DATASET RECORDS —
* * * * *
(* ===== verification/TunDns.v ===== *)
(** * DNS interception on the TUN device and the liveness probe
    ([tunnel/src/dns.rs])

    The device wrapper answers UDP/53 packets through the DNS resolver and
    hands everything else to WireGuard; the probe asks the VPN's resolvers
    through the tunnel.  Packet parsing and building (etherparse) are the
    interface [Etherparse]. *)

From S2P Require Import Prelude RustStr Net Interface Dialer DnsConfig DnsResolver.
Import Interface Dialer DnsConfig DnsResolver.

Module TunDns.

(* @tunnel/src/dns.rs:31-31 DNS_RESPONSE_HOP_LIMIT *)
Definition DNS_RESPONSE_HOP_LIMIT : Z := 64.

(* @tunnel/src/dns.rs:36-69 Error *)
Inductive TunError : Type :=
  | TunBindSocket (source : DialerError)
  | SendQuery (server : SocketAddr) (source : io_error)
  | RecvReply (server : SocketAddr) (source : io_error)
  | QueryTimeout (server : SocketAddr)
  | BuildResponse (source : string)
  | AddressFamilyMismatch
  | InvalidIpPacket (reason : string).

(** ** Packets ([etherparse]) *)

Inductive NetSlice : Type := NetIpv4 (src dst : Z) | NetIpv6 (src dst : Z) | NetArp.
Inductive TransportSlice : Type := UdpSlice (src dst : Z) (payload : list Z) | OtherTransport.

(** [slice_ip] is [SlicedPacket::from_ip]; [build_udp4] and [build_udp6] are
    the packet builder; [try_into_ip] is gotatun's check of an IP packet.  A
    built packet slices into what it was built from. *)
Class Etherparse : Type := {
  slice_ip : list Z → option (option NetSlice * option TransportSlice);
  build_udp4 : ∀ (src dst hops sport dport : Z) (payload : list Z), result string (list Z);
  build_udp6 : ∀ (src dst hops sport dport : Z) (payload : list Z), result string (list Z);
  try_into_ip : list Z → result string (list Z);
  slice_build4 src dst hops sp dp pl p :
    build_udp4 src dst hops sp dp pl = Ok p →
    slice_ip p = Some (Some (NetIpv4 src dst), Some (UdpSlice sp dp pl));
  slice_build6 src dst hops sp dp pl p :
    build_udp6 src dst hops sp dp pl = Ok p →
    slice_ip p = Some (Some (NetIpv6 src dst), Some (UdpSlice sp dp pl));
}.

(* @tunnel/src/dns.rs:285-292 DnsWireQuery *)
Record DnsWireQuery : Type := {
  source : IpAddr;
  destination : IpAddr;
  source_port : Z;
  destination_port : Z;
  payload : list Z;
}.

(* @tunnel/src/dns.rs:202-208 VpnTun *)
Record VpnTun : Type := { tun_name : string; tun_mtu : Z; resolver : option DnsResolver }.

Section packets.
Context `{Etherparse}.

(* @tunnel/src/dns.rs:295-323 DnsWireQuery::from_ip_packet *)
Definition from_ip_packet (packet : list Z) : option DnsWireQuery :=
  match slice_ip packet with
  | Some (net, Some (UdpSlice sport dport pl)) =>
      if negb (dport =? DNS_PORT) then None
      else match net with
      | Some (NetIpv4 s d) =>
          Some {| source := V4 s; destination := V4 d; source_port := sport;
                  destination_port := dport; payload := pl |}
      | Some (NetIpv6 s d) =>
          Some {| source := V6 s; destination := V6 d; source_port := sport;
                  destination_port := dport; payload := pl |}
      | Some NetArp | None => None
      end
  | _ => None
  end.

(* @tunnel/src/dns.rs:350-358 write_udp_packet *)
Definition write_udp_packet (builder : list Z → result string (list Z)) (payload : list Z) :
    result TunError (list Z) := map_err BuildResponse (builder payload).

(* @tunnel/src/dns.rs:325-347 DnsWireQuery::response_packet *)
Definition response_packet (q : DnsWireQuery) (dns_payload : list Z) : result TunError (list Z) :=
  match source q, destination q with
  | V4 s, V4 d =>
      write_udp_packet
        (build_udp4 d s DNS_RESPONSE_HOP_LIMIT (destination_port q) (source_port q)) dns_payload
  | V6 s, V6 d =>
      write_udp_packet
        (build_udp6 d s DNS_RESPONSE_HOP_LIMIT (destination_port q) (source_port q)) dns_payload
  | _, _ => Err AddressFamilyMismatch
  end.

(** The packets [recv] keeps for itself. *)
Definition hijacked (t : VpnTun) (packet : list Z) : option (DnsResolver * DnsWireQuery) :=
  r ← resolver t;
  q ← from_ip_packet packet;
  if bool_decide (destination q ∈ vpn_dns_ips r) then None else Some (r, q).

(** One call of [recv] on what the device yields: the resolver tasks it
    starts, its result ([None]: still waiting), and the reads left. *)
(* @tunnel/src/dns.rs:238-274 VpnTun::recv *)
Fixpoint recv (t : VpnTun) (reads : list (result io_error (list Z))) :
    list (DnsResolver * DnsWireQuery) * option (result (io_error + TunError) (list Z))
    * list (result io_error (list Z)) :=
  match reads with
  | [] => ([], None, [])
  | Err e :: reads' => ([], Some (Err (inl e)), reads')
  | Ok packet :: reads' =>
      match hijacked t packet with
      | Some task => let '(tasks, res, left_) := recv t reads' in (task :: tasks, res, left_)
      | None => ([], Some (map_err (λ reason, inr (InvalidIpPacket reason)) (try_into_ip packet)), reads')
      end
  end.

End packets.

(** ** The task of a hijacked query, and the liveness probe *)

Section effects.
Context `{Unicode} `{UrlParser} `{WildMatch} `{DnsCodec} `{Etherparse}.
Context {W : Type} `{Sockets W} `{Udp W} `{Scheduler W}.

(** [device_send] writes a packet to the TUN; its error is only logged. *)
Variable device_send : list Z → W → W.

(** The spawned block of [recv]. *)
Definition answer_task (task : DnsResolver * DnsWireQuery) (w : W) : W :=
  let '(r, q) := task in
  let '(w1, response) := resolve r (payload q) w in
  match response_packet q response with
  | Ok packet => device_send packet w1
  | Err _ => w1
  end.

(* @tunnel/src/dns.rs:90-93 UdpDnsTransport *)
Record UdpDnsTransport : Type := { dt_dialer : Dialer }.
(* @tunnel/src/dns.rs:96-99 UdpDnsTransport::new *)
Definition dns_transport_new (dialer : Dialer) : UdpDnsTransport := {| dt_dialer := dialer |}.
(** [&dyn DnsQueryTransport]. *)
(* @tunnel/src/dns.rs:84-87 DnsQueryTransport *)
Class DnsQueryTransport (T : Type) : Type := transport_query : T → SocketAddr → list Z → M W TunError (list Z).
(* @tunnel/src/dns.rs:104-117 UdpDnsTransport::query *)
#[export] Instance udp_dns_query : DnsQueryTransport UdpDnsTransport := λ t server request,
  let! socket := m_map_err TunBindSocket (bind_udp_to (dt_dialer t) server) in
  do! m_map_err (SendQuery server) (udp_send socket request server) in
  let! reply := m_map_err (RecvReply server) (udp_recv socket MAX_DNS_PACKET DNS_TIMEOUT) in
  m_lift (ok_or reply (QueryTimeout server)).

(** One round over the servers: whether one replied. *)
Fixpoint probe_round {T} `{DnsQueryTransport T} (routed : T) (query : list Z) (servers : list SocketAddr) (w : W) : W * bool :=
  match servers with
  | [] => (w, false)
  | s :: servers' =>
      match transport_query routed s query w with
      | (w1, Ok _) => (w1, true)
      | (w1, Err _) => probe_round routed query servers' w1
      end
  end.

(** The rounds of [ticks] ticks of the interval; [now] reads the clock. *)
(* @tunnel/src/dns.rs:161-182 run_probe *)
Fixpoint run_probe (now : W → Z) {T} `{DnsQueryTransport T} (routed : T) (query : list Z) (servers : list SocketAddr)
    (ticks : nat) (last_rx : option Z) (w : W) : W * option Z :=
  match ticks with
  | O => (w, last_rx)
  | S ticks' =>
      let '(w1, replied) := probe_round routed query servers w in
      run_probe now routed query servers ticks' (if replied then Some (now w1) else last_rx) w1
  end.

(* @tunnel/src/dns.rs:184-191 liveness_probe_query *)
Definition liveness_probe_query (name_from_ascii : string → option Name) (query_rest : Rest) : option (list Z) :=
  name ← name_from_ascii "localhost.";
  to_vec {| message_type := MtQuery; response_code := NoError; recursion_available := false;
            queries := [(name, RtA)]; answers := []; rest := query_rest |}.

(* @tunnel/src/dns.rs:140-152 LivenessProbe::last_rx_elapsed *)
Definition last_rx_elapsed (now : Z) (last_rx : option Z) : option duration :=
  (λ rx, Z.max (now - rx) 0) <$> last_rx.

End effects.

(** A packet that is a DNS query to be answered here. *)
Definition is_query `{Etherparse} (t : VpnTun) (p : list Z) : Prop :=
  ∃ r s d sp pl net,
    resolver t = Some r ∧ slice_ip p = Some (Some net, Some (UdpSlice sp 53 pl)) ∧
    ((net = NetIpv4 s d ∧ V4 d ∉ vpn_dns_ips r) ∨ (net = NetIpv6 s d ∧ V6 d ∉ vpn_dns_ips r)).

Lemma hijacked_iff `{Etherparse} t p : hijacked t p ≠ None ↔ is_query t p.
Proof.
  unfold is_query, hijacked, from_ip_packet. split.
  - destruct (resolver t) as [r|]; cbn; [|done].
    destruct (slice_ip p) as [[net [[sp dp pl|]|]]|]; cbn; try done.
    unfold DNS_PORT. destruct (Z.eqb_spec dp 53) as [->|Hne]; cbn; [|done].
    destruct net as [[s d|s d|]|]; cbn; try done; case_bool_decide as Hin; try done; intros _;
      eexists r, s, d, sp, pl, _; (split; [done|]); (split; [done|]); auto.
  - intros (r & s & d & sp & pl & net & -> & -> & Hnet). cbn.
    destruct Hnet as [[-> Hin]|[-> Hin]]; cbn; by rewrite bool_decide_eq_false_2.
Qed.

(** ** Properties *)

(** C34: Interception is exact: on any run of packets read from the device one
    [recv] answers, in order, exactly the packets before the first one it
    hands on; a packet is answered exactly when there is a resolver and it is
    an IPv4 or IPv6 UDP packet to port 53 whose destination is none of the
    VPN's resolvers; so the resolver's own queries to these always pass. *)
Theorem recv_intercepts `{Etherparse} t packets :
  let '(tasks, res, left_) := recv t (map Ok packets) in
  ∃ answered, Forall2 (λ p task, hijacked t p = Some task) answered tasks ∧
    Forall (is_query t) answered ∧
    match res with
    | None => packets = answered ∧ left_ = []
    | Some r =>
        ∃ p rest_, packets = answered ++ p :: rest_ ∧ left_ = map Ok rest_ ∧ ¬ is_query t p ∧
          r = map_err (λ reason, inr (InvalidIpPacket reason)) (try_into_ip p)
    end.
Proof.
  induction packets as [|p packets IH]; cbn [map recv].
  { exists []. by repeat constructor. }
  destruct (hijacked t p) as [task|] eqn:Hh.
  - destruct (recv t (map Ok packets)) as [[tasks res] left_].
    destruct IH as (answered & H2 & Hq & Hres). exists (p :: answered).
    split; [by constructor|]. split; [constructor; [apply hijacked_iff; congruence|done]|].
    destruct res as [r|].
    + destruct Hres as (p' & rest_ & -> & Hl & Hn & Hr). by exists p', rest_.
    + destruct Hres as [-> Hl]. done.
  - exists []. split; [constructor|]. split; [constructor|]. exists p, packets.
    split; [done|]. split; [done|]. split; [|done]. rewrite <- hijacked_iff. congruence.
Qed.

(** The packet written back for an intercepted query is the reply its
    sender waits for: an IP packet of the same family from the address and
    port it was sent to, to the address and port it came from, carrying the
    resolver's answer unchanged; and building it never fails on a family
    mismatch. *)
Theorem response_packet_returns `{Etherparse} packet q answer :
  from_ip_packet packet = Some q →
  match response_packet q answer with
  | Ok p =>
      (∃ s d sp, slice_ip p = Some (Some (NetIpv4 d s), Some (UdpSlice 53 sp answer)) ∧
         ∃ pl, slice_ip packet = Some (Some (NetIpv4 s d), Some (UdpSlice sp 53 pl))) ∨
      (∃ s d sp, slice_ip p = Some (Some (NetIpv6 d s), Some (UdpSlice 53 sp answer)) ∧
         ∃ pl, slice_ip packet = Some (Some (NetIpv6 s d), Some (UdpSlice sp 53 pl)))
  | Err e => ∃ reason, e = BuildResponse reason
  end.
Proof.
  unfold from_ip_packet. destruct (slice_ip packet) as [[net [[sp dp pl|]|]]|] eqn:Hs; try done.
  unfold DNS_PORT. destruct (Z.eqb_spec dp 53) as [->|]; [|done]. cbn [negb].
  destruct net as [[s d|s d|]|]; [| |done..]; intros [= <-]; cbn; unfold write_udp_packet.
  - destruct (build_udp4 _ _ _ _ _ _) as [p|reason] eqn:Hb; cbn; [|eauto].
    left. exists s, d, sp. split; [by apply slice_build4 in Hb|]. eauto.
  - destruct (build_udp6 _ _ _ _ _ _) as [p|reason] eqn:Hb; cbn; [|eauto].
    right. exists s, d, sp. split; [by apply slice_build6 in Hb|]. eauto.
Qed.

(** The liveness probe asks the servers it was given and nobody else, in their
    order, each at most once a round, and a round ends at the first that
    replies; the time of the last reply is that of the last round with one. *)
Theorem probe_contacts `{UdpLog W} d query servers (w : W) :
  ∃ cs, sent (probe_round (dns_transport_new d) query servers w).1 = sent w ++ cs ∧
    cs `sublist_of` map (pair query) servers.
Proof.
  revert w. induction servers as [|s servers IH]; intros w; cbn [probe_round map].
  { exists []. by rewrite app_nil_r. }
  assert (Hq : ∃ cs, sent (transport_query (dns_transport_new d) s query w).1 = sent w ++ cs ∧ cs `sublist_of` [(query, s)]).
  { unfold transport_query, udp_dns_query. cbn [dt_dialer dns_transport_new]. unfold m_bind at 1, m_map_err at 1.
    pose proof (quiet_bind_udp_to d s w) as Hb. destruct (bind_udp_to d s w) as [w1 [k|e]]; cbn [map_err fst] in *.
    2:{ exists []. rewrite Hb, app_nil_r. split; [done|]. apply sublist_nil_l. }
    unfold m_bind at 1, m_map_err at 1. pose proof (sent_udp_send k query s w1) as Hsend. rewrite Hb in Hsend.
    destruct (udp_send k query s w1) as [w2 [[]|e]]; cbn [map_err fst] in *; [|by exists [(query, s)]].
    exists [(query, s)]. split; [|done]. unfold m_bind, m_map_err.
    pose proof (sent_udp_recv k MAX_DNS_PACKET DNS_TIMEOUT w2) as Hrecv. rewrite Hsend in Hrecv.
    destruct (udp_recv k MAX_DNS_PACKET DNS_TIMEOUT w2) as [w3 [o|e]]; cbn [map_err fst m_lift] in *; exact Hrecv. }
  destruct Hq as (cs & Hc & Hs). destruct (transport_query _ s query w) as [w1 [reply|e]]; cbn [fst] in *.
  - exists cs. split; [exact Hc|]. etrans; [exact Hs|]. apply sublist_skip, sublist_nil_l.
  - destruct (IH w1) as (cs' & Hc' & Hs'). exists (cs ++ cs'). split; [by rewrite Hc', Hc, app_assoc|].
    by apply (sublist_app cs [(query, s)]).
Qed.

(** A packet format for the witness: family, source, destination, ports,
    payload. *)
Module Frames.
Definition build (family src dst hops sp dp : Z) (pl : list Z) : result string (list Z) :=
  Ok (family :: src :: dst :: sp :: dp :: pl).
Definition slice (p : list Z) : option (option NetSlice * option TransportSlice) :=
  match p with
  | 4 :: s :: d :: sp :: dp :: pl => Some (Some (NetIpv4 s d), Some (UdpSlice sp dp pl))
  | 6 :: s :: d :: sp :: dp :: pl => Some (Some (NetIpv6 s d), Some (UdpSlice sp dp pl))
  | _ => None
  end.
Lemma slice_build f src dst hops sp dp pl p : build f src dst hops sp dp pl = Ok p →
  slice p = slice (f :: src :: dst :: sp :: dp :: pl).
Proof. intros [= <-]. reflexivity. Qed.
#[global] Instance etherparse : Etherparse := {
  slice_ip := slice; build_udp4 := build 4; build_udp6 := build 6; try_into_ip p := Ok p;
  slice_build4 := slice_build 4; slice_build6 := slice_build 6;
}.
End Frames.

Lemma response_packet_returns_witness :
  ∃ s d sp, slice_ip [4; 9; 7; 53; 5000; 42] = Some (Some (NetIpv4 d s), Some (UdpSlice 53 sp [42])) ∧
    ∃ pl, slice_ip [4; 7; 9; 5000; 53; 1; 2] = Some (Some (NetIpv4 s d), Some (UdpSlice sp 53 pl)).
Proof.
  pose proof (response_packet_returns [4; 7; 9; 5000; 53; 1; 2]
    {| source := V4 7; destination := V4 9; source_port := 5000; destination_port := 53;
       payload := [1; 2] |} [42] eq_refl) as Hr. cbn in Hr.
  destruct Hr as [Hr|(s & d & sp & Hr & _)]; [exact Hr|discriminate Hr].
Defined.

End TunDns.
* * * * *
WHAT IS BEING ASKED — Every line from the first entry to the line containing "The device wrapper" should be transcribed exactly, and nothing beyond it.

WRITTEN ANSWER —
(* ===== verification/TunDns.v ===== *)
(** * DNS interception on the TUN device and the liveness probe
    ([tunnel/src/dns.rs])

    The device wrapper answers UDP/53 packets through the DNS resolver and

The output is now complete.